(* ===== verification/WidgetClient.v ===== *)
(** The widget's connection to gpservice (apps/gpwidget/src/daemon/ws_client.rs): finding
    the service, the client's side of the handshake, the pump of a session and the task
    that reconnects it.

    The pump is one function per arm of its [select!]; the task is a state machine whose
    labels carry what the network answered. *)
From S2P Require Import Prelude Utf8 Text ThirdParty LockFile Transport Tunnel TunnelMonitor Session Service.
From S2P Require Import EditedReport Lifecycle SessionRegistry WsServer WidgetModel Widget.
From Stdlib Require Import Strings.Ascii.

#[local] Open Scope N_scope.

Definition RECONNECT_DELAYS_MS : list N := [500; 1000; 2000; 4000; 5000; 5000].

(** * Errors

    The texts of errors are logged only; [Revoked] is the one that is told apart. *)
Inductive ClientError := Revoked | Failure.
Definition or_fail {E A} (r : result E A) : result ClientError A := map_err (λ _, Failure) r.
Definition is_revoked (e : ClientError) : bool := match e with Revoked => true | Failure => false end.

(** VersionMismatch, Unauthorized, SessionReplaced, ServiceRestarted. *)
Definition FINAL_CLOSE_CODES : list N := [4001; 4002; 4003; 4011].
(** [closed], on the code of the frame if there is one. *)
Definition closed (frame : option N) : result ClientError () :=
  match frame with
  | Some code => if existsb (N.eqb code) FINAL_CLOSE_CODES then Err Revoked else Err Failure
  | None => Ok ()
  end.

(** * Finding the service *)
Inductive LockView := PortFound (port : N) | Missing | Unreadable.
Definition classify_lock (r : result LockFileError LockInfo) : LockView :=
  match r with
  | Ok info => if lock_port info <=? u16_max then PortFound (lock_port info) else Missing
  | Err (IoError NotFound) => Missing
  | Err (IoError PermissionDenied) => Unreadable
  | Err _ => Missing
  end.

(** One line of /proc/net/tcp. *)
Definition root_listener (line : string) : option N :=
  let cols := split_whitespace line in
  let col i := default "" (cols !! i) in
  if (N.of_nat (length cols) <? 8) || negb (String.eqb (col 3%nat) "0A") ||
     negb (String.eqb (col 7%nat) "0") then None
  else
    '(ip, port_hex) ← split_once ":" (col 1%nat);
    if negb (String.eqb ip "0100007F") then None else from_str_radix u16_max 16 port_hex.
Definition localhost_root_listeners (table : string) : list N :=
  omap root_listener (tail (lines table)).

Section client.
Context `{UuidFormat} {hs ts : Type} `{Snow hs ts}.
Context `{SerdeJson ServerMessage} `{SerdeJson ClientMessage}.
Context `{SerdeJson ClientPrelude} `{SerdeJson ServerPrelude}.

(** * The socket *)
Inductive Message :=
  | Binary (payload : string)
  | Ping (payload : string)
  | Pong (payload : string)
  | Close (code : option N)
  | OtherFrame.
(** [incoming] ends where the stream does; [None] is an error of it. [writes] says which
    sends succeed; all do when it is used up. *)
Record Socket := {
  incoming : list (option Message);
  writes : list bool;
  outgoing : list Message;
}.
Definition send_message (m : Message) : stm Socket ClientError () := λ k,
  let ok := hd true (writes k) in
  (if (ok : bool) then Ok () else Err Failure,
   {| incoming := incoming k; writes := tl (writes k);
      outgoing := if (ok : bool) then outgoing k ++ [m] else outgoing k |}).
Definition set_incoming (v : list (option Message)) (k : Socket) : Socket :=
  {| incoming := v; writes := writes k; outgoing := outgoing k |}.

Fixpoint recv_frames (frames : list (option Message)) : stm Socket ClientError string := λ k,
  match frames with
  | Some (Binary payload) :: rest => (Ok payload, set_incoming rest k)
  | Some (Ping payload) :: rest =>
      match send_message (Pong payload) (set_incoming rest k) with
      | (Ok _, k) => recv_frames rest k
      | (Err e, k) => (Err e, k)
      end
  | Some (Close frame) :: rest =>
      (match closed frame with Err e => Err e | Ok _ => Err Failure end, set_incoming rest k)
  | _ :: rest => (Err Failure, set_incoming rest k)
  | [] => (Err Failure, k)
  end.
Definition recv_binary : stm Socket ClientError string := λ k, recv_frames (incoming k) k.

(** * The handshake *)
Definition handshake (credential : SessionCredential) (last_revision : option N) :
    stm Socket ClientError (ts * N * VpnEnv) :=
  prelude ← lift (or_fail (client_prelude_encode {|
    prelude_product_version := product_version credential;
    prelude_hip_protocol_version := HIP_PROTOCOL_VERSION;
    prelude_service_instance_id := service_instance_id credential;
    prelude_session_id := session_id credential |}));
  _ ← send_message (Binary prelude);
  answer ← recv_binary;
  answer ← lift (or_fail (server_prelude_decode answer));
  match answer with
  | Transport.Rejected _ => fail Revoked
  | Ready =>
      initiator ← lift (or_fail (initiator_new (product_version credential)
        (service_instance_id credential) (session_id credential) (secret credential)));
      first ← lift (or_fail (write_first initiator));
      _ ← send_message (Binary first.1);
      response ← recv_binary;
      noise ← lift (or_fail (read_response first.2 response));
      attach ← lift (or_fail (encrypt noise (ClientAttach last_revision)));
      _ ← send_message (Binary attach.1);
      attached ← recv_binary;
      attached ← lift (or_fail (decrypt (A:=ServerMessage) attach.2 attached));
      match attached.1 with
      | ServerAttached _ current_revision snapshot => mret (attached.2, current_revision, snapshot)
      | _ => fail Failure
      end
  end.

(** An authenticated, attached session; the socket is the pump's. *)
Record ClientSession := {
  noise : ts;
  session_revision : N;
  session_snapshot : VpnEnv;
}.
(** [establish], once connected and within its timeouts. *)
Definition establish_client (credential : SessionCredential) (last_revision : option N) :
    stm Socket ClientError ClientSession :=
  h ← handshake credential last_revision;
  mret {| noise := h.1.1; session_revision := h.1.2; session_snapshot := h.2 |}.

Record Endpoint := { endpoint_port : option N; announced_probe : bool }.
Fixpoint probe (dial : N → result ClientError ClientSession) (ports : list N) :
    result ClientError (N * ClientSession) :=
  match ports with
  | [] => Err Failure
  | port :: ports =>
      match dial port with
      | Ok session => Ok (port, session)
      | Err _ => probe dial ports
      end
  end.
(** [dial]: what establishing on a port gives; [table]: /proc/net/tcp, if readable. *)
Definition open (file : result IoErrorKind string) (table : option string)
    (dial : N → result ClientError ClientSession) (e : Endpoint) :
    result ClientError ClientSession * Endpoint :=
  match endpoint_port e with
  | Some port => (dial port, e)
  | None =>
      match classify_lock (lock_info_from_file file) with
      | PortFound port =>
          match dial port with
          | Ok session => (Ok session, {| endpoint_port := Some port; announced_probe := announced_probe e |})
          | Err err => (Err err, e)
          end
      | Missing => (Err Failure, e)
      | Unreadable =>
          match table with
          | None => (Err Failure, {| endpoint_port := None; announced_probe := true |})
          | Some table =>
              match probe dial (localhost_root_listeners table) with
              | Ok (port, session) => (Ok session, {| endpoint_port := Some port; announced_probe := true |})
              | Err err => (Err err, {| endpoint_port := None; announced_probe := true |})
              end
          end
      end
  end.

■ ■ ■ ■ ■

### Problem
Each line with the word "LockView" in the records above belongs in the result; copy all of them.

### Solution to this exercise
Inductive LockView := PortFound (port : N) | Missing | Unreadable.
Definition classify_lock (r : result LockFileError LockInfo) : LockView :=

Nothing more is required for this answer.